Title of Study: Red-CABG: The Effect Of Acadesine On Clinically Significant Adverse Cardiovascular and Cerebrovascular Events In High-Risk Subjects Undergoing Coronary Artery Bypass Graft (CABG) Surgery Using Cardiopulmonary Bypass: RED-CABG Trial (Reduction in Cardiovascular Events by AcaDesine in Subjects Undergoing CABG)

Study Summary:
The goal of the study is to evaluate the benefits of the study drug in reducing the risk of death, severe left ventricular dysfunction (SLVD) and stroke (cerebral vascular event) up to 28 days after coronary artery bypass graft (CABG) surgery. It could also reduce other morbidities, length of hospital stay, and associated costs.

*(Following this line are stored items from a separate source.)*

(** * Storyboard production system: scene matching, assembly planning and
      the production job, embedded from the TypeScript sources

    Sources embedded here:
    - [storyboard/src/types.ts]               (schemas, [CONFIG])
    - [storyboard/src/db/schema.ts],
      [storyboard/src/db/index.ts]            (tables and their
                                               constraints)
    - [storyboard/src/services/matcher.ts]    (scoring and matching)
    - [storyboard/src/services/assembler.ts]  (ffmpeg command construction)
    - [storyboard/src/routes/storyboards.ts]  (create, get, match, produce
                                               and override routes,
                                               [processProductionJob])
    - [storyboard/src/routes/jobs.ts]         (get, download and cancel)
    - [storyboard/src/services/generator.ts]  ([hashCode],
                                               [pollUntilComplete],
                                               [checkHealth])
    - [storyboard/src/services/catalog.ts]    ([catalogBatch])

    Modelling conventions.
    - In the modules [Matcher], [Assembler] and [Routes] a JavaScript
      [number] is a real number ([R]): arithmetic is exact, so rounding,
      overflow and [NaN] of IEEE doubles are outside these modules.
      Module [Binary64] has [cosineSimilarity], the composite score, the
      end of the scoring loop, [shouldGenerate] and [getBestMatch] on IEEE
      doubles (primitive floats), where rounding, overflow and [NaN] are
      what the code meets.
    - [string | null | undefined] is [option string]; truthiness tests are
      written out ([JS.truthy], [JS.numOr]).  String functions follow
      JavaScript on ASCII text.
    - A promise that rejects / a [throw] is the [Throw] case of [Result].
    - The strings handed to ffmpeg are kept as structured values (one
      constructor per template literal of the source, one field per
      interpolated expression) instead of being flattened to text.
    - Remote collaborators (embedding, vector search, LTX-2 generation,
      cataloguing, the ffmpeg process, [nanoid]) are the fields of
      [Effects.Services]; the database and the log of the calls made to
      the collaborators form [Effects.World].  Timestamps, console output
      and the file system are left out.
    - The tables are lists in insertion order; a [select ... limit 1] takes
      the first row that fits.  An insert that breaks the primary key of
      [storyboards] or [production_jobs] or the [UNIQUE] constraint on
      [generated_assets.asset_id] rejects and writes nothing.  Every insert
      of the routes carries the id of a storyboard row read just before,
      and no route deletes a storyboard.
    - The 32-bit integers of [hashCode] are integers ([Z]) with the
      wrap-around written out; the clock of [pollUntilComplete] is a
      parameter of the run. *)

From Stdlib Require Import Reals Lra Lia List String Ascii Bool Arith Sorted.
From Stdlib Require PrimFloat.
From Stdlib Require FloatAxioms SpecFloat.
From Stdlib Require Import ZArith.
Import ListNotations.
(** * data-query-api: a shallow embedding of the Flask handlers

    The development follows the two Python modules of the service:

    - [app.py]: the REST handlers [get_trips], [get_trip_stats],
      [upload_file] and [trigger_job];
    - [gql_schema.py]: the [DateTime] scalar and the [allTrips] resolver.

    Handlers that talk to the object store and to the queue are written in
    a small state-and-exception monad over a [World] that holds the
    generator of [uuid4], the contents of the bucket and the chronological
    log of every call made to the two clients.  The read-only handlers are
    functions of the contents of the [trips] table.  Everything the
    service gets from outside (configuration, library functions, the two
    managed services) is gathered in one record, [Env]; the [datetime]
    class of the Python library is modelled in full, since the [DateTime]
    scalar is nothing but its [isoformat] and [fromisoformat]. *)

From Stdlib Require Import ZArith QArith Floats String Ascii List Lia.
From stdpp Require Import base option list strings gmap.

Local Open Scope string_scope.
Local Open Scope list_scope.

(** ** Python values *)

(** [datetime.datetime]: the seven fields, and what [utcoffset()] gives
    in microseconds ([None] for a naive value).  The columns of the
    [trips] table are [timestamp without time zone], hence naive. *)
Record datetime : Type := mk_datetime {
  year : Z;
  month : Z;
  day : Z;
  hour : Z;
  minute : Z;
  second : Z;
  microsecond : Z;
  utcoffset : option Z
}.

(** The objects the handlers pass to [jsonify], receive from
    [request.json], or get back from the database driver. *)
#[local] Unset Elimination Schemes.
Inductive pyobj : Type :=
  | PNone
  | PBool (b : bool)
  | PInt (z : Z)
  | PFloat (f : float)
  | PDecimal (q : Q)
  | PStr (s : string)
  | PDateTime (d : datetime)
  | PList (l : list pyobj)
  | PDict (d : list (string * pyobj)).
#[local] Set Elimination Schemes.

(** A nullable value as the driver hands it over: [None] for [NULL]. *)
Definition of_option {A : Type} (f : A -> pyobj) (o : option A) : pyobj :=
  match o with
  | Some a => f a
  | None => PNone
  end.

(** The exceptions the modelled code can meet.  [ClientFault] stands for
    whatever the boto3 clients or the database driver raise (network,
    quota, permission, bad statement, ...), carrying the text that
    [str(e)] gives. *)
Inductive exn : Type :=
  | KeyError (key : string)
  | TypeError (msg : string)
  | ValueError (msg : string)
  | ClientFault (msg : string).

(** [str(e)]: a [KeyError] prints the [repr] of its key. *)
Definition str_exn (e : exn) : string :=
  match e with
  | KeyError k => "'" +:+ k +:+ "'"
  | TypeError m => m
  | ValueError m => m
  | ClientFault m => m
  end.

(** [d[k]] on a Python [dict] held as an association list. *)
Fixpoint dict_get (d : list (string * pyobj)) (k : string) : option pyobj :=
  match d with
  | [] => None
  | (k', v) :: d' => if String.eqb k' k then Some v else dict_get d' k
  end.
(** * Energy-Aware Epidemic Routing: log extraction and aggregation

    A shallow embedding of [examples/generate_graphs.py]: the two log
    extraction passes ([parse_energy_log], [parse_pdr_log]), the derived
    series computed inside the plotting functions ([plot_average_energy],
    [plot_network_lifetime]) and the top-level [main].

    - Python [float] is IEEE-754 binary64: the primitive [float] of Rocq.
    - Python [int] is unbounded: [N] for node identifiers, [Z] elsewhere.
    - [str] is a list of 8-bit characters ([list ascii], read as Latin-1,
      where the only decimal digits are ['0'..'9']).
    - the [defaultdict(list)] is an association list in insertion order.
    - [re.search] is a backtracking matcher over the regular expressions
      the script uses, with numbered capture groups.
    - exceptions are a [result] type; [print] and the data-carrying
      [matplotlib] calls are events of a trace. *)

From Stdlib Require Import Ascii String List ZArith NArith Lia Bool Arith.
From Stdlib Require Import Floats DecimalString.
From Stdlib Require Import Sorting.Sorted Sorting.Permutation.
Import ListNotations.

Set Warnings "-inexact-float".

(** ** Exceptions *)

Inductive exn : Set :=
| ValueError
| ZeroDivisionError
| FileNotFoundError
| IsADirectoryError
| PermissionError.

Inductive result (A : Type) : Type :=
| Ok (a : A)
| Raise (e : exn).

Arguments Ok {A} a.
Arguments Raise {A} e.

Definition rbind {A B : Type} (m : result A) (f : A -> result B) : result B :=
  match m with
  | Ok a => f a
  | Raise e => Raise e
  end.

Declare Scope result_scope.
Delimit Scope result_scope with result.
Notation "x <- m ;; k" := (rbind m (fun x => k))
  (at level 61, m at next level, right associativity) : result_scope.
Notation "' p <- m ;; k" := (rbind m (fun x => let p := x in k))
  (at level 61, p pattern, m at next level, right associativity) : result_scope.

(** ** Text *)

Definition text := list ascii.

Definition str (s : string) : text := list_ascii_of_string s.

Definition newline : ascii := ascii_of_nat 10.
Definition carriage_return : ascii := ascii_of_nat 13.

Definition is_digit (c : ascii) : bool :=
  (48 <=? N_of_ascii c)%N && (N_of_ascii c <=? 57)%N.

Definition digit_value (c : ascii) : N := (N_of_ascii c - 48)%N.

Fixpoint strip_prefix (p s : text) : option text :=
  match p, s with
  | [], _ => Some s
  | a :: p', b :: s' => if Ascii.eqb a b then strip_prefix p' s' else None
  | _ :: _, [] => None
  end.

(** [sub in s] of Python, as a boolean. *)
Fixpoint contains (sub s : text) : bool :=
  match strip_prefix sub s with
  | Some _ => true
  | None => match s with
            | [] => false
            | _ :: s' => contains sub s'
            end
  end.

(** ** Regular expressions ([re.search])

    The fragment of Python's [re] syntax that the script uses: literal
    text, the classes [\d], [[\d.]] and [.] under the greedy quantifiers
    [+] and [*], alternation, grouping with capture. *)

Inductive charset : Set :=
| Digit      (* \d *)
| Numeric    (* [\d.] *)
| AnyChar.   (* . : any character except a newline *)

Definition in_charset (cs : charset) (c : ascii) : bool :=
  match cs with
  | Digit => is_digit c
  | Numeric => is_digit c || Ascii.eqb c "."
  | AnyChar => negb (Ascii.eqb c newline)
  end.

Inductive regex : Set :=
| Lit (l : text)
| Plus (cs : charset)
| Star (cs : charset)
| Alt (r1 r2 : regex)
| Group (n : nat) (r : regex)
| Cat (r1 r2 : regex).

Declare Scope regex_scope.
Delimit Scope regex_scope with regex.
Bind Scope regex_scope with regex.
Infix "~>" := Cat (at level 60, right associativity) : regex_scope.

(** The captures of a match: group number and the text it matched, the
    most recent first. *)
Definition captures := list (nat * text).

Fixpoint group (n : nat) (caps : captures) : option text :=
  match caps with
  | [] => None
  | (m, t) :: caps' => if Nat.eqb n m then Some t else group n caps'
  end.

(** The text consumed between the input [s] and its suffix [s']. *)
Definition consumed (s s' : text) : text :=
  firstn (length s - length s') s.

(** Greedy repetition of a class: the longest run first, then shorter
    ones on backtracking, down to [s] itself. *)
Fixpoint greedy {A : Type} (cs : charset) (s : text)
    (k : text -> option A) : option A :=
  match s with
  | c :: s' =>
      if in_charset cs c then
        match greedy cs s' k with
        | Some x => Some x
        | None => k s
        end
      else k s
  | [] => k []
  end.
(** * kube-py: a shallow embedding of the manifest builders and of the
      cluster client, with the properties of its specification.

    The development follows the two modules of the package:
    [manifests.py] (builders that accumulate state and emit a typed
    manifest) and [kube.py] (the [KubeApi] facade: request wrappers, the
    streaming executor, scaling and the readiness loop).

    Python objects are records; a mutator [m(self, args)] is a function
    from the builder state to an outcome paired with the new state; a
    Python [dict] is an association list kept in insertion order, as
    [json.dumps] observes that order. *)

From Stdlib Require Import ZArith List String Ascii Bool Lia DecimalString.
Import ListNotations.

Local Open Scope list_scope.
Local Open Scope string_scope.

(** ** Python outcomes *)

(** The exceptions the modelled code raises or lets through. *)
Inductive exn : Type :=
| ApiException (status : Z)
| ValueError (msg : string)
| AttributeError (msg : string)
| KeyError (msg : string)
| IndexError (msg : string)
| TimeoutError (msg : string)
| Exception (msg : string).

Inductive res (A : Type) : Type :=
| Return (a : A)
| Raise (e : exn).

Arguments Return {A} a.
Arguments Raise {A} e.
(** [api_compile] on a [dict] that is not empty, by the two fields it reads. *)
Lemma api_compile_dict (d : list (pystr * pyobj)) (l : log) :
  d <> [] ->
  api_compile json_loads (PyDict d) l =
  match (match dict_getitem d (py "code") with Some v => v | None => PyStr [] end) with
  | PyStr c =>
      match (match dict_getitem d (py "witness_data") with Some v => v | None => PyNone end) with
      | PyStr w =>
          try_except (api_compile_run json_loads (strip c)
                        (if str_truthy w then Some (strip w) else None))
                     compile_failed l
      | w0 =>
          if py_truthy w0 then compile_failed (no_attribute w0 "strip") l
          else try_except (api_compile_run json_loads (strip c) None) compile_failed l
      end
  | c0 => compile_failed (no_attribute c0 "strip") l
  end.
Proof.
  intros N. unfold api_compile, api_compile_body.
  assert (T : py_truthy (PyDict d) = true) by (destruct d; [contradiction | reflexivity]).
  rewrite T. cbn [negb py_get].
  unfold try_except at 1. unfold hbind at 1. unfold hlift at 1.
  destruct (dict_getitem d (py "code")) as [c0|];
    [destruct c0; try reflexivity|];
    (unfold hbind at 1; unfold hlift at 1; cbn [py_strip];
     unfold hbind at 1; unfold hlift at 1;
     destruct (dict_getitem d (py "witness_data")) as [w0|];
     [destruct w0 as [|b|z|f|w|wl|wd]|]; cbn [py_truthy];
     try reflexivity).
  all: try (destruct b; reflexivity).
  all: try (destruct (negb (z =? 0)%Z); reflexivity).
  all: try (destruct (float_truthy f); reflexivity).
  all: try (destruct (str_truthy w); reflexivity).
  all: try (destruct wl; reflexivity).
  all: try (destruct wd; reflexivity).
Qed.

Lemma api_compile_run_cases (code : pystr) (wd : option pystr) (l : log) :
  (forall w, wd = Some w -> str_truthy w = true -> is_blank w = false) ->
  (exists e l', try_except (api_compile_run json_loads code wd) compile_failed l
                = compile_failed e l')
  \/ (exists r l1 l2,
        fst (try_except (api_compile_run json_loads code wd) compile_failed l)
        = (to_dict r, 200)
        /\ (compile_simplicity code l1 = (inl r, l2)
            \/ exists w, is_blank w = false
                         /\ compile_with_witness json_loads code w l1 = (inl r, l2))).
Proof.
  intros Hw. rewrite api_compile_run_spec. cbv zeta.
  set (l1 := snd (logger_info _ l)).
  destruct wd as [w|]; [destruct (str_truthy w) eqn:Tw|].
  - destruct (compile_with_witness json_loads code w l1) as [[r|e] l2] eqn:E.
    + right. exists r, l1, l2. split; [reflexivity|]. right. exists w. auto.
    + left. eauto.
  - destruct (compile_simplicity code l1) as [[r|e] l2] eqn:E.
    + right. exists r, l1, l2. split; [reflexivity|]. left. exact E.
    + left. eauto.
  - destruct (compile_simplicity code l1) as [[r|e] l2] eqn:E.
    + right. exists r, l1, l2. split; [reflexivity|]. left. exact E.
    + left. eauto.
Qed.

The study will also evaluate the safety of the drug.

Treatment:
All participants will be randomly assigned to receive one of the two following treatments:

Group 1: Acadesine

OR

Group 2: Placebo
Participants will receive the study drug or placebo just before the anesthesia is administered and for 7 hours during and/or immediately after the operation.

Follow-up will consist of a 28-day clinic visit and a 6 month telephone contact.

Support Provided by: Schering-Plough Research Institute

Principal Investigator: William Morris Brown, M.D.